Targeting a Novel Site in Exon 51 with Antisense Oligonucleotides Induces Enhanced Exon Skipping in a Mouse Model of Duchenne Muscular Dystrophy.

Abstract

Exon skipping with antisense oligonucleotides (ASOs) can correct disease-causing mutations of Duchenne muscular dystrophy (DMD) through RNA-targeted splice correction. This correction restores the reading frame and supports expression of near full-length dystrophin. First-generation exon 51-skipping ASOs targeted the same binding site, with limited clinical efficacy. We characterized a novel binding site within exon 51 that induced highly efficient exon skipping. A precursor ASO (AON-C12) and clinical ASO (BMN 351) were designed using 2'-O-methyl-modified phosphorothioate (2'OMePS) RNA and locked nucleic acids. hDMDdel52/mdx mice were given AON-C12 or BMN 351 for 13 weeks and evaluated for molecular and phenotypic correction of dystrophin deficiency.
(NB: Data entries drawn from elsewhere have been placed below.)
(* ===== verification/Syscall.v ===== *)
(** * kernel/syscall.c: the system call table and the agent gate

    [syscall] decodes a7, stops a jailed process at the dangerous calls, and runs
    the handler.  At the gate it posts a confirm request ([Confirming]); the
    protocol of Confirm.v runs, and [syscall_confirmed] continues with the result
    of [confirm_request].  The handlers of sysfile.c are the parameter [sysfile]. *)

From S2P Require Import Prelude CString Ring Printf Proc Cache Confirm AgentCmd Console Kernel Sysproc.

Local Open Scope Z_scope.

Definition SYS_fork : Z := 1.
Definition SYS_exit : Z := 2.
Definition SYS_wait : Z := 3.
Definition SYS_pipe : Z := 4.
Definition SYS_read : Z := 5.
Definition SYS_kill : Z := 6.
Definition SYS_exec : Z := 7.
Definition SYS_fstat : Z := 8.
Definition SYS_chdir : Z := 9.
Definition SYS_dup : Z := 10.
Definition SYS_getpid : Z := 11.
Definition SYS_sbrk : Z := 12.
Definition SYS_pause : Z := 13.
Definition SYS_uptime : Z := 14.
Definition SYS_open : Z := 15.
Definition SYS_write : Z := 16.
Definition SYS_mknod : Z := 17.
Definition SYS_unlink : Z := 18.
Definition SYS_link : Z := 19.
Definition SYS_mkdir : Z := 20.
Definition SYS_close : Z := 21.
Definition SYS_setpriority : Z := 22.
Definition SYS_getpriority : Z := 23.
Definition SYS_jail : Z := 24.
Definition SYS_agent_recv : Z := 25.
Definition SYS_set_deny : Z := 26.
Definition SYS_get_deny : Z := 27.
Definition SYS_procinfo : Z := 28.
Definition SYS_set_cache : Z := 29.
Definition SYS_get_cache : Z := 30.
Definition SYS_dispatch : Z := 31.

Definition agent_blocked (num : Z) : bool := (num =? SYS_exec) || (num =? SYS_kill) || (num =? SYS_mknod).

(** The C string left in [buf]. *)
Definition agent_call_summary (num : Z) (buf : list Z) (buflen : Z) : list Z :=
  let name := if num =? SYS_exec then bytes "exec"
              else if num =? SYS_kill then bytes "kill"
              else if num =? SYS_mknod then bytes "mknod" else bytes "unknown" in
  blit buf 0 (take (Z.to_nat (buflen - 1)) name ++ [0]).

(** Where a system call stands: left, or inside [confirm_request]. *)
Inductive sysflow := Finished (r : sysret) | Confirming (num : Z).

Section syscall.
Context `{SysEnv E} `{LLMCache C}.
Context (sysfile : Z → nat → kernel E C → Prelude.outcome (sysret * kernel E C)).
Implicit Types k : kernel E C.

Definition syscalls (me : nat) : list (Z * (kernel E C → Prelude.outcome (sysret * kernel E C))) :=
  [(SYS_fork, sys_fork me); (SYS_exit, sys_exit me); (SYS_wait, sys_wait me);
   (SYS_pipe, sysfile SYS_pipe me); (SYS_read, sysfile SYS_read me); (SYS_kill, sys_kill me);
   (SYS_exec, sysfile SYS_exec me); (SYS_fstat, sysfile SYS_fstat me); (SYS_chdir, sysfile SYS_chdir me);
   (SYS_dup, sysfile SYS_dup me); (SYS_getpid, sys_getpid me); (SYS_sbrk, sys_sbrk me);
   (SYS_pause, sys_pause me); (SYS_uptime, sys_uptime); (SYS_open, sysfile SYS_open me);
   (SYS_write, sysfile SYS_write me); (SYS_mknod, sysfile SYS_mknod me); (SYS_unlink, sysfile SYS_unlink me);
   (SYS_link, sysfile SYS_link me); (SYS_mkdir, sysfile SYS_mkdir me); (SYS_close, sysfile SYS_close me);
   (SYS_setpriority, sys_setpriority me); (SYS_getpriority, sys_getpriority me);
   (SYS_jail, sysfile SYS_jail me); (SYS_agent_recv, sys_agent_recv me); (SYS_set_deny, sys_set_deny me);
   (SYS_get_deny, sys_get_deny me); (SYS_procinfo, sys_procinfo me); (SYS_set_cache, sys_set_cache me);
   (SYS_get_cache, sys_get_cache me); (SYS_dispatch, sys_dispatch me)].

(** [syscalls[num]], with the test of the range. *)
Definition handler_of (me : nat) (num : Z) : option (kernel E C → Prelude.outcome (sysret * kernel E C)) :=
  snd <$> List.find (λ x, x.1 =? num) (syscalls me).

(** [p->trapframe->a0 = syscalls[num]()]. *)
Definition run_handler (me : nat) (h : kernel E C → Prelude.outcome (sysret * kernel E C)) k :
    Prelude.outcome (sysflow * kernel E C) :=
  x ← h k;
  match x with
  | (Ret v, k) => Ok (Finished (Ret v), set_reg me (Arg 0) (u64 v) k)
  | (r, k) => Ok (Finished r, k)
  end.

Definition fail_call (me : nat) (msg : list Z) k : Prelude.outcome (sysflow * kernel E C) :=
  Ok (Finished (Ret (-1)), set_reg me (Arg 0) (u64 (-1)) (kprint msg k)).

Definition unknown_msg (p : procrec) (num : Z) : list Z :=
  printf (bytes "%d %s: unknown sys call %d
") [VInt (pid p); VStr (Some (name p)); VInt num].

Definition denied_msg (p : procrec) (num : Z) : list Z :=
  printf (bytes "[sandbox] pid %d (%s): syscall %d denied (confirm-escape)
") [VInt (pid p); VStr (Some (name p)); VInt num].

Definition syscall (me : nat) k : Prelude.outcome (sysflow * kernel E C) :=
  let p := cur me k in
  let num := s32 (reg me A7 k) in
  match handler_of me num with
  | Some h =>
      if negb (is_agent p =? 0) && agent_blocked num then
        let summary := agent_call_summary num (replicate 32 0) 32 in
        let a := kagent k in
        Ok (Confirming num, set_kagent (set_confirm (confirm_post (pid p) num summary (confirm a)) a) k)
      else run_handler me h k
  | None => fail_call me (unknown_msg p num) k
  end.

(** After [int allowed = confirm_request(num, summary)]. *)
Definition syscall_confirmed (me : nat) (num allowed : Z) k : Prelude.outcome (sysflow * kernel E C) :=
  if allowed =? 0 then fail_call me (denied_msg (cur me k) num) k
  else match handler_of me num with
       | Some h => run_handler me h k
       | None => fail_call me (unknown_msg (cur me k) num) k
       end.

(** The table has a handler for exactly the numbers 1 to 31. *)
Lemma handler_of_range me num : is_Some (handler_of me num) ↔ 1 ≤ num ≤ 31.
Proof.
  unfold handler_of. rewrite fmap_is_Some. split.
  - intros [x Hx]. apply find_some in Hx as [Hin Heq]. apply Z.eqb_eq in Heq. subst num.
    unfold syscalls in Hin. cbn [In] in Hin.
    repeat destruct Hin as [<-|Hin]; [..|done]; cbn [fst]; split; vm_compute; done.
  - intros Hn. destruct (List.find _ _) as [x|] eqn:Hf; [by eexists|exfalso].
    pose proof (find_none _ _ Hf) as Hnone. cbv beta in Hnone.
    assert (Hall : ∀ y, In y (map fst (syscalls me)) → y ≠ num).
    { intros y (x & <- & Hx)%in_map_iff. apply Z.eqb_neq. by apply Hnone. }
    assert (Hin : In num (map fst (syscalls me))); [|by apply (Hall num)].
    clear -Hn. cbn [syscalls map fst In].
    unfold SYS_fork, SYS_exit, SYS_wait, SYS_pipe, SYS_read, SYS_kill, SYS_exec, SYS_fstat, SYS_chdir, SYS_dup,
      SYS_getpid, SYS_sbrk, SYS_pause, SYS_uptime, SYS_open, SYS_write, SYS_mknod, SYS_unlink, SYS_link, SYS_mkdir,
      SYS_close, SYS_setpriority, SYS_getpriority, SYS_jail, SYS_agent_recv, SYS_set_deny, SYS_get_deny,
      SYS_procinfo, SYS_set_cache, SYS_get_cache, SYS_dispatch. lia.
Qed.

(** The calls that are refused to a jailed process, and the names a person is asked about. *)
Definition refused : list (Z * list Z) :=
  [(SYS_exec, bytes "exec"); (SYS_kill, bytes "kill"); (SYS_mknod, bytes "mknod")].

Lemma refused_blocked num nm :
  (num, nm) ∈ refused →
  1 ≤ num ≤ 31 ∧ agent_blocked num = true ∧ cstring (agent_call_summary num (replicate 32 0) 32) = nm.
Proof.
  intros Hin. assert (Hall : Forall (λ x, 1 ≤ x.1 ≤ 31 ∧ agent_blocked x.1 = true ∧
    cstring (agent_call_summary x.1 (replicate 32 0) 32) = x.2) refused).
  { repeat constructor; (done || by vm_compute). }
  rewrite Forall_forall in Hall. exact (Hall _ Hin).
Qed.

(** C16: The sandbox gate: a jailed process that calls exec, kill or mknod never reaches the
    handler directly; it posts a confirm request, which shows the name of the call, and nothing
    else changes.  And whatever happens in the confirm protocol, if its request is over and the
    host did not answer yes for it, the call fails with -1, a message and no other effect. *)
Theorem agent_gate me k num nm :
  is_agent (cur me k) ≠ 0 → s32 (reg me A7 k) = num →
  (num, nm) ∈ [(SYS_exec, bytes "exec"); (SYS_kill, bytes "kill"); (SYS_mknod, bytes "mknod")] →
  (∃ sm, cstring sm = nm ∧ syscall me k = Ok (Confirming num,
     set_kagent (set_confirm (confirm_post (pid (cur me k)) num sm (confirm (kagent k))) (kagent k)) k)) ∧
  ∀ t tr cf rc k1, Confirm.steps (confirminit t) tr cf → threads cf !! pid (cur me k) = Some (Done rc) →
    ¬ (∃ al, asked (pid (cur me k)) tr (Some al) ∧ al ≠ 0) →
    syscall_confirmed me num rc k1 =
      Ok (Finished (Ret (-1)), set_reg me (Arg 0) (2 ^ 64 - 1) (kprint (denied_msg (cur me k1) num) k1)).
Proof.
  intros Ha Hnum (Hr & Hb & Hn)%refused_blocked. split.
  - unfold syscall. rewrite Hnum. destruct (proj2 (handler_of_range me num) Hr) as [h Hh].
    rewrite Hh, (proj2 (Z.eqb_neq _ _) Ha), Hb. cbn [negb andb]. eexists. split; [exact Hn|reflexivity].
  - intros t tr cf rc k1 Hs Hd Hno. pose proof (steps_knows _ _ _ _ _ Hs Hd) as Hk. cbn [knows] in Hk.
    destruct Hk as [->|(_ & al & Ha' & Hal)]; [|destruct Hno; by exists al].
    unfold syscall_confirmed. cbn [Z.eqb]. reflexivity.
Qed.

(** Every other call goes straight to its handler, whose value ends in a0; an
    unknown number fails with -1 and a message. *)
Theorem syscall_dispatches me k :
  let num := s32 (reg me A7 k) in
  is_agent (cur me k) = 0 ∨ agent_blocked num = false →
  if bool_decide (1 ≤ num ≤ 31)
  then ∃ h, (num, h) ∈ syscalls me ∧ syscall me k = run_handler me h k
  else syscall me k = Ok (Finished (Ret (-1)), set_reg me (Arg 0) (2 ^ 64 - 1) (kprint (unknown_msg (cur me k) num) k)).
Proof.
  intros num Hb. unfold syscall. fold num. case_bool_decide as Hr.
  - apply (handler_of_range me) in Hr as [h Hh]. exists h. rewrite Hh. split.
    + unfold handler_of in Hh. apply fmap_Some in Hh as ([n' h'] & Hf & ->).
      apply find_some in Hf as [Hin Heq]. apply Z.eqb_eq in Heq. cbn [fst snd] in *. subst n'.
      by apply list_elem_of_In.
    + destruct Hb as [-> | ->]; [done|]. by rewrite andb_false_r.
  - destruct (handler_of me num) as [h|] eqn:Hh; [|done]. exfalso. apply Hr.
    apply (handler_of_range me). by exists h.
Qed.
End syscall.

(** ** Concrete calls *)

(** kill(1): the registers of an agent that makes it. *)
Definition kill_regs (x : tfreg) : Z := if decide (x = A7) then SYS_kill else 1.

Lemma agent_gate_witness :
  ∃ sm, cstring sm = bytes "kill" ∧ syscall (λ _ _ k, Ok (Ret 0, k)) 0 (agent_kernel kill_regs) =
    Ok (Confirming SYS_kill, set_kagent (set_confirm
      (confirm_post 1 SYS_kill sm (confirm (kagent (agent_kernel kill_regs))))
      (kagent (agent_kernel kill_regs))) (agent_kernel kill_regs)).
Proof.
  assert (Ha : (is_agent (cur 0 (agent_kernel kill_regs)) =? 0) = false) by by vm_compute.
  assert (Hn : s32 (reg 0 A7 (agent_kernel kill_regs)) = SYS_kill) by by vm_compute.
  assert (Hp : pid (cur 0 (agent_kernel kill_regs)) = 1) by by vm_compute.
  destruct (agent_gate (λ _ _ k, Ok (Ret 0, k)) 0 (agent_kernel kill_regs) SYS_kill (bytes "kill")) as [(sm & Hm & Hs) _];
    [by apply Z.eqb_neq|exact Hn|right; left|].
  rewrite Hp in Hs. exists sm. split; [exact Hm|exact Hs].
Defined.

(** getpid by an agent. *)
Definition getpid_regs (x : tfreg) : Z := if decide (x = A7) then SYS_getpid else 0.

Lemma syscall_dispatches_witness :
  ∃ h, syscall (λ _ _ k, Ok (Ret 0, k)) 0 (agent_kernel getpid_regs) =
    run_handler 0 h (agent_kernel getpid_regs).
Proof.
  pose proof (syscall_dispatches (λ _ _ k, Ok (Ret 0, k)) 0 (agent_kernel getpid_regs)) as Hs.
  cbv zeta in Hs.
  assert (Hb : agent_blocked (s32 (reg 0 A7 (agent_kernel getpid_regs))) = false) by by vm_compute.
  specialize (Hs (or_intror Hb)).
  assert (Hd : bool_decide (1 ≤ s32 (reg 0 A7 (agent_kernel getpid_regs)) ≤ 31) = true) by by vm_compute.
  rewrite Hd in Hs. destruct Hs as (h & _ & Hs). exists h. exact Hs.
Defined.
BMN 351 treatment induced durable, dose-dependent levels of exon skipping and dystrophin production in all muscles evaluated. In the heart, 8 weeks after the last BMN 351 dose at 18 mg/kg, exon-skipped transcripts remained at 44.3% of total, and dystrophin levels were 21.8% of wild type. BMN 351 reached higher tissue concentrations and percent exon skipping in the heart than a clinically relevant peptide-conjugated phosphorodiamidate morpholino oligomer comparator. BMN 351 also improved gait scores and clinical and anatomical muscle pathology parameters compared with vehicle-treated hDMDdel52/mdx mice. The pharmacologic activity and safety of BMN 351 warrant further nonclinical and clinical development.